## Assigned task
Given the material below, output exactly the lines from the line with "Some (OpaqueLoginStart r)" to the line with "Definition answer_json (c", both ends included, and no other lines.

*** Opening of Data extract ***

Definition login_handle_msg (msg : LoginMsg) : io (Cx LoginForm LoginMsg) AppError bool :=
  match msg with
  | LoUpdate => io_ret true
  | LoSubmit =>
      let! form := get_self in
      if negb (login_validate form) then bail "Check the form for errors"
      else
        let! rng := draw_app in
        let! start := io_lift (map_err (fun _ => AppFailed "Could not initialize login")
          (client_start_login (lo_password form) (coins rng))) in
        let! _ := call_backend (HLoginStart (MkClientLoginStartRequest (UserId_new (lo_username form)) (snd start)))
          (LoStartResponse (fst start)) in
        io_ret true
  | LoStartResponse login_start res =>
      match res with
      | Err e => let! _ := set_error (Some e) in io_ret true
      | Ok res =>
          let! form := get_self in
          let! rng := draw_app in
          match client_finish_login login_start (lo_password form) (lr_credential_response res) (coins rng) with
          | Err _ => let! _ := set_error (Some "Invalid username or password") in io_ret true
          | Ok login_finish =>
              let! _ := call_backend (HLoginFinish (MkClientLoginFinishRequest (lr_server_data res) login_finish))
                LoFinishResponse in
              io_ret false
          end
      end
  | LoFinishResponse user_info =>
      let! user := io_lift (map_err (fun _ => AppFailed "Could not log in") user_info) in
      let! _ := happen (LoggedIn (fst user) (snd user)) in
      io_ret true
  | LoRefreshResponse user_info =>
      let! _ := modify (fun f => MkLoginForm (lo_username f) (lo_password f) false) in
      match user_info with
      | Ok user => let! _ := happen (LoggedIn (fst user) (snd user)) in io_ret true
      | Err _ => io_ret true
      end
  end.

Definition login_offers (cx : Cx LoginForm LoginMsg) (msg : LoginMsg) : bool :=
  negb (lo_refreshing (cx_self cx)) &&
  match msg with
  | LoUpdate => true
  | LoSubmit => negb (is_task_running cx)
  | _ => false
  end.

Definition login_kind : Kind := {|
  kd_self := LoginForm;
  kd_msg := LoginMsg;
  kd_input := string * string;
  kd_handle := login_handle_msg;
  kd_offers := login_offers;
  kd_type_in := fun input f => MkLoginForm (fst input) (snd input) (lo_refreshing f)
|}.

Definition login_create (jar : Jar) : Cx LoginForm LoginMsg :=
  snd (call_backend HRefresh LoRefreshResponse (common_create (MkLoginForm "" "" true) jar)).

(** ** Logging out *)

Inductive LogoutMsg : Type :=
| LogoutRequested
| LogoutCompleted (r : result string unit).

Definition cookies_of_page {S M A} (m : cookie_io A) : io (Cx S M) AppError A := fun cx =>
  let '(r, jar') := m (cx_jar cx) in
  (r, MkCx (cx_self cx) (cx_error cx) (cx_running cx) (cx_tasks cx) jar' (cx_draws cx) (cx_log cx)).

Definition logout_handle_msg (msg : LogoutMsg) : io (Cx unit LogoutMsg) AppError bool :=
  match msg with
  | LogoutRequested => let! _ := call_backend HLogout LogoutCompleted in io_ret false
  | LogoutCompleted res =>
      let! _ := io_lift (map_err AppFailed res) in
      let! _ := cookies_of_page (delete_cookie "user_id") in
      let! _ := happen LoggedOut in
      io_ret false
  end.

Definition logout_kind : Kind := {|
  kd_self := unit;
  kd_msg := LogoutMsg;
  kd_input := Empty_set;
  kd_handle := logout_handle_msg;
  kd_offers := fun _ msg => match msg with LogoutRequested => true | _ => false end;
  kd_type_in := fun _ f => f
|}.

(** ** Asking for a reset mail *)

Record ResetStep1Form := MkResetStep1Form { r1_username : string; r1_just_succeeded : bool }.

Inductive ResetStep1Msg : Type :=
| R1Update
| R1Submit
| PasswordResetResponse (r : result string unit).

(** [handle_msg], after [update] has reset [just_succeeded] *)
Definition reset_step1_handle_msg (msg : ResetStep1Msg) : io (Cx ResetStep1Form ResetStep1Msg) AppError bool :=
  let! _ := modify (fun f => MkResetStep1Form (r1_username f) false) in
  match msg with
  | R1Update => io_ret true
  | R1Submit =>
      let! form := get_self in
      if negb (length_min 1 (r1_username form)) then bail "Check the form for errors"
      else
        let! _ := call_backend (HResetStep1 (r1_username form)) PasswordResetResponse in
        io_ret true
  | PasswordResetResponse response =>
      let! _ := io_lift (map_err AppFailed response) in
      let! _ := modify (fun f => MkResetStep1Form (r1_username f) true) in
      io_ret true
  end.

Definition reset_step1_offers (cx : Cx ResetStep1Form ResetStep1Msg) (msg : ResetStep1Msg) : bool :=
  match msg with
  | R1Update => true
  | R1Submit => negb (r1_just_succeeded (cx_self cx)) && negb (is_task_running cx)
  | _ => false
  end.

Definition reset_step1_kind : Kind := {|
  kd_self := ResetStep1Form;
  kd_msg := ResetStep1Msg;
  kd_input := string;
  kd_handle := reset_step1_handle_msg;
  kd_offers := reset_step1_offers;
  kd_type_in := fun input f => MkResetStep1Form input (r1_just_succeeded f)
|}.
(* ===== verification/WebSite.v ===== *)
(** * The web front end and the server together

    [web_site] is the server the components of [WebForms] talk to: the routes of
    [AuthService], with the cookies the browser sends, the settings, and GraphQL behind
    its check of the token ([graphql_server.rs]); what a GraphQL request answers once it
    is let through is any function.

    The browser is assumed to send a cookie only to the paths it was set for
    (RFC 6265), and the claims read from a JWT without checking it are those a check
    gives.

    Theorems: the page a reset mail leads to never sets a password; the login form
    reports an identity only after the server answered a request of it with that
    identity; a user who is no administrator changes a password only after the server
    accepted the old one. *)

From S2P Require Import Prelude Strings Types Proto Database Access SqlConfig SqlUsers SqlOps Opaque AuthTokens AuthService.
From S2P Require Import WebApp WebForms.

Class CookieLaws `{BrowserExtern} := {
  cookie_received cs jar path name v :
    cookie_sent (receive_cookies cs jar) path name = Some v ->
    cookie_sent jar path name = Some v \/
    exists c, c ∈ cs /\ ck_name c = name /\ ck_value c = v /\ path_matches (ck_path c) path = true
}.

Class JwtParseLaws `{WebExtern, BrowserExtern} := {
  parse_verified k t a c : verify_with_key k t = Some (a, c) -> parse_unverified t = Some c
}.

Section Site.
Context `{Extern, LdapExtern, SqlExtern, OpaqueExtern, TokenExtern, WebExtern, BrowserExtern}.
Context (opaque_setup : ServerSetup) (config : AppConfig) (enable_password_reset : bool).
Context (reason : Z -> string).
Context (graphql : ValidationResults -> forall q : WebQuery,
           io Web string (HostAnswer (option (query_data q) * option (list string)))).

(** The request behind a call; actix decodes the path that [encode_query] encoded. *)
Definition host_auth (c : HostCall) (req : HttpRequest) : option AuthRequest :=
  match c with
  | HLoginStart r => Some (OpaqueLoginStart r)
  | HLoginFinish r => Some (OpaqueLoginFinish r)
  | HRegisterStart r => Some (RegisterStart req (Ok r))
  | HRegisterFinish r => Some (RegisterFinish req r)
  | HRefresh => Some (Refresh req)
  | HLogout => Some (Logout req)
  | HResetStep1 u => Some (ResetStep1 u)
  | HResetStep2 t => Some (ResetStep2 t)
  | HGraphql _ _ | HGetSettings => None
  end.

(** The answer, read as what the call expects. *)
Definition answer_json (c : HostCall) (a : Answer) : option (Parsed c) :=
  match c, a with
  | HLoginStart _, LoginStartAnswer r => Some r
  | HRegisterStart _, RegistrationStartAnswer r => Some r
  | (HLoginFinish _ | HRefresh), Response r =>
      match body r with ServerLoginResponse token _ => Some token | _ => None end
  | HResetStep2 _, Response r =>
      match body r with ServerPasswordResetResponse user_id _ => Some user_id | _ => None end
  | _, _ => None
  end.

Definition answer_status (a : Answer) : Z := match a with Response r => status r | _ => 200 end.
Definition answer_cookies (a : Answer) : list Cookie := match a with Response r => cookies r | _ => [] end.
Definition answer_text (a : Answer) : string :=
  match a with Response r => match body r with TextBody t => t | _ => "" end | _ => "" end.

Definition plain_answer {A} (status : Z) : HostAnswer A := MkHostAnswer status (reason status) "" None.
Lemma captureOperands_waiting rb f t :
  t <> -1 -> findRob t rb = None ->
  Station.qj f = t \/ Station.qk f = t ->
  Station.qj (captureOperands rb f) = t \/ Station.qk (captureOperands rb f) = t.
Proof.
  intros Hne Hgone Hw. unfold captureOperands.
  destruct Hw as [Hj|Hk].
  - left. rewrite Hj. destruct (Z.eqb_spec t (-1)); [contradiction|].
    cbn [negb]. rewrite Hgone.
    repeat case_match; cbn; assumption.
  - right.
    assert (Hk' : forall f', Station.qk f' = t ->
              Station.qk (if negb (Station.qk f' =? -1) then
                            match findRob (Station.qk f') rb with
                            | Some producer =>
                                if RobEntry.isReady producer
                                then Station.captureK (RobEntry.result producer) f'
                                else f'
                            | None => f'
                            end
                          else f') = t).
    { intros f' Hf'. rewrite Hf'. destruct (Z.eqb_spec t (-1)); [contradiction|].
      cbn [negb]. rewrite Hgone. exact Hf'. }
    apply Hk'. repeat case_match; cbn; assumption.
Qed.

Lemma executeStation_waiting Date_now s rs f t :
  t <> -1 -> findRob t (rob s) = None ->
  Station.busy rs = true -> Station.slot rs = Some f ->
  Station.qj f = t \/ Station.qk f = t ->
  executeStation Date_now s rs
  = (s, {| Station.busy := true;
           Station.slot := Some (captureOperands (rob s) f) |}).
Proof.
  intros Hne Hgone Hbusy Hslot Hw.
  unfold executeStation. rewrite Hbusy, Hslot. cbn [negb].
  destruct (captureOperands_waiting (rob s) f t Hne Hgone Hw) as [Hj|Hk].
  - rewrite Hj. destruct (Z.eqb_spec t (-1)); [contradiction|]. reflexivity.
  - rewrite Hk. destruct (Z.eqb_spec t (-1)); [contradiction|].
    rewrite andb_false_r. reflexivity.
Qed.

(** The instruction of a station keeps its tag, and a station that
    executes touches the ROB entry of that tag only. *)
Lemma executeStation_other Date_now s rs f hd rest :
  rob s = hd :: rest ->
  Station.slot rs = Some f ->
  Instruction.robTag (Station.inst f) <> RobEntry.robTag hd ->
  (exists rest', rob (executeStation Date_now s rs).1 = hd :: rest') /\
  exists f', Station.slot (executeStation Date_now s rs).2 = Some f' /\
             Instruction.robTag (Station.inst f')
             = Instruction.robTag (Station.inst f).
Proof.
  intros Hrob Hslot Htag. unfold executeStation. rewrite Hslot. cbv zeta.
  pose proof (captureOperands_inst (rob s) f) as Hinst.
  destruct (negb (Station.busy rs)); [cbn; rewrite Hslot; eauto|].
  set (f1 := captureOperands (rob s) f) in *.
  match goal with |- context [if ?c then _ else (s, _)] => destruct c end;
    [|cbn; split; [eauto|exists f1; split; [reflexivity|rewrite Hinst; reflexivity]]].
  match goal with |- context [Instruction.setExecutionCyclesLeft _ ?i] =>
    set (inst1 := i) end.
  assert (Hinst1 : Instruction.robTag inst1 = Instruction.robTag (Station.inst f)).
  { subst inst1. destruct (_ && _); cbn; rewrite Hinst; reflexivity. }
  match goal with |- context [Instruction.setExecutionCyclesLeft ?v inst1] =>
    set (inst2 := Instruction.setExecutionCyclesLeft v inst1) end.
  destruct (Instruction.executionCyclesLeft inst2 =? 0);
    [|cbn; rewrite Hrob; split; [eauto|]; eexists; split; [reflexivity|exact Hinst1]].
  pose proof (computeResult_rob Date_now f1 inst2 s) as Hcr.
  destruct (computeResult Date_now f1 inst2 s) as [s' val]. cbn [fst] in Hcr.
  cbn -[broadcast]. rewrite Hcr, Hrob. split.
  - unfold broadcast. cbn [updFirst Instruction.robTag Instruction.setIsReady
      Instruction.setResult].
    change (Instruction.robTag inst2) with (Instruction.robTag inst1).
    rewrite Hinst1.
    destruct (Z.eqb_spec (RobEntry.robTag hd) (Instruction.robTag (Station.inst f)));
      [congruence|eauto].
  - eexists. split; [reflexivity|exact Hinst1].
Qed.

Lemma gone_tags t rb rb' :
  map RobEntry.robTag rb' = map RobEntry.robTag rb ->
  Forall (fun r => RobEntry.robTag r <> t) rb ->
  Forall (fun r => RobEntry.robTag r <> t) rb'.
Proof.
  revert rb. induction rb' as [|r' rb' IH]; intros rb Hm H; [constructor|].
  destruct rb as [|r rb]; [discriminate|].
  injection Hm as Hr Hm. apply Forall_cons in H as [H1 H2].
  constructor; [congruence|]. apply (IH rb); assumption.
Qed.
(** * fileExtractor/main.py: the document text extraction gateway

    A shallow embedding of the FastAPI handlers of [fileExtractor/main.py]
    ([extract_text], [health_check]) together with the small part of the
    Python runtime they call: [str.split], [str.rfind], [pathlib]'s [name] and
    [suffix], [tempfile.NamedTemporaryFile], [Path.exists], [os.unlink], and
    the three statements [with], [try/except Exception] and [try/finally].

    The handler is effectful.  It is written here in a state-and-exception
    monad whose state holds the filesystem (a finite map from paths to
    contents), the two locals that the [finally] block reads, and a log of the
    external calls made so far.  Everything the handler does not control (the
    name generator of [tempfile], I/O failures, the Docling engine) is read
    from an environment record. *)

From Stdlib Require Import ZArith Ascii String Strings.Byte Lia.
From stdpp Require Import base tactics option list gmap strings pretty.

Local Open Scope Z_scope.

(** ** Python strings *)

Module Str.

(** [len(s)] *)
Definition len (s : string) : Z := Z.of_nat (String.length s).

(** [c in s] for a single character [c] *)
Fixpoint contains (c : ascii) (s : string) : bool :=
  match s with
  | EmptyString => false
  | String a s' => if Ascii.eqb a c then true else contains c s'
  end.

(** [s.split(sep)] for a single-character separator: the pieces between
    the separators, in order; the empty string gives one empty piece. *)
Fixpoint split (sep : ascii) (s : string) : list string :=
  match s with
  | EmptyString => [EmptyString]
  | String a s' =>
      if Ascii.eqb a sep then EmptyString :: split sep s'
      else match split sep s' with
           | [] => [String a EmptyString]
           | piece :: pieces => String a piece :: pieces
           end
  end.

(** [s.rfind(c)]: the highest index at which [c] occurs, or [-1]. *)
Fixpoint rfind (c : ascii) (s : string) : Z :=
  match s with
  | EmptyString => -1
  | String a s' =>
      let r := rfind c s' in
      if 0 <=? r then r + 1
      else if Ascii.eqb a c then 0 else -1
  end.

(** [s[n:]] for a natural number [n] *)
Fixpoint drop (n : nat) (s : string) : string :=
  match n, s with
  | O, _ => s
  | S n', EmptyString => EmptyString
  | S n', String _ s' => drop n' s'
  end.

(** [s[i:]]; a negative [i] counts from the end, as in Python. *)
Definition slice_from (i : Z) (s : string) : string :=
  if i <? 0 then drop (Z.to_nat (Z.max 0 (len s + i))) s
  else drop (Z.to_nat i) s.

(** Truth value of [s] where [s] may be [None]: [None] and the empty
    string are false. *)
Definition truthy (s : option string) : bool :=
  match s with
  | None => false
  | Some EmptyString => false
  | Some (String _ _) => true
  end.
Lemma downloadPdfs_keeps_ops fuel urls category :
  preserves consolidations (downloadPdfs E fuel urls category).
Proof.
  unfold downloadPdfs.
  repeat first
    [ apply preserves_bind; [|intros ?]
    | apply preserves_try_catch; [|intros ?]
    | apply preserves_forEach; intros ?
    | apply preserves_ret
    | apply preserves_throw
    | apply say_keeps_ops
    | apply clearDirectory_keeps_ops
    | apply downloadWithRetry_keeps_ops
    | apply preserves_fs_only; [reflexivity|intros ?]; apply fs_only_readdirSync ].
Qed.

Lemma copyPages_keeps_world src indices w :
  snd (copyPages src indices w) = w.
Proof.
  revert w. induction indices as [|i rest IH]; intros w; cbn [copyPages]; auto.
  destruct (nth_error src i); auto.
  unfold bind. specialize (IH w).
  destruct (copyPages src rest w) as [[a|e|] w1]; cbn in *; auto.
Qed.

Lemma mergeInto_keeps_ops pdfPaths : forall mergedPdf,
  preserves consolidations (mergeInto E mergedPdf pdfPaths).
Proof.
  induction pdfPaths as [|pdfPath rest IH]; intros mergedPdf; cbn [mergeInto].
  - apply preserves_ret.
  - apply preserves_bind;
      [apply preserves_fs_only; [reflexivity|intros ?; apply fs_only_readFile]|].
    intros pdfBytes. apply preserves_bind.
    { unfold PDFDocument_load. destruct (pdf_load E pdfBytes);
        [apply preserves_ret | apply preserves_throw]. }
    intros pdfDoc. apply preserves_bind; [|intros ?; apply IH].
    intros w. now rewrite copyPages_keeps_world.
Qed.

Lemma writeFile_keeps_ops p data : preserves consolidations (writeFile p data).
Proof. apply preserves_fs_only; [reflexivity|intros ?; apply fs_only_open_w]. Qed.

*** Close of Data extract ***

## Your solution
  | HLoginStart r => Some (OpaqueLoginStart r)
  | HLoginFinish r => Some (OpaqueLoginFinish r)
  | HRegisterStart r => Some (RegisterStart req (Ok r))
  | HRegisterFinish r => Some (RegisterFinish req r)
  | HRefresh => Some (Refresh req)
  | HLogout => Some (Logout req)
  | HResetStep1 u => Some (ResetStep1 u)
  | HResetStep2 t => Some (ResetStep2 t)
  | HGraphql _ _ | HGetSettings => None
  end.

(** The answer, read as what the call expects. *)
Definition answer_json (c : HostCall) (a : Answer) : option (Parsed c) :=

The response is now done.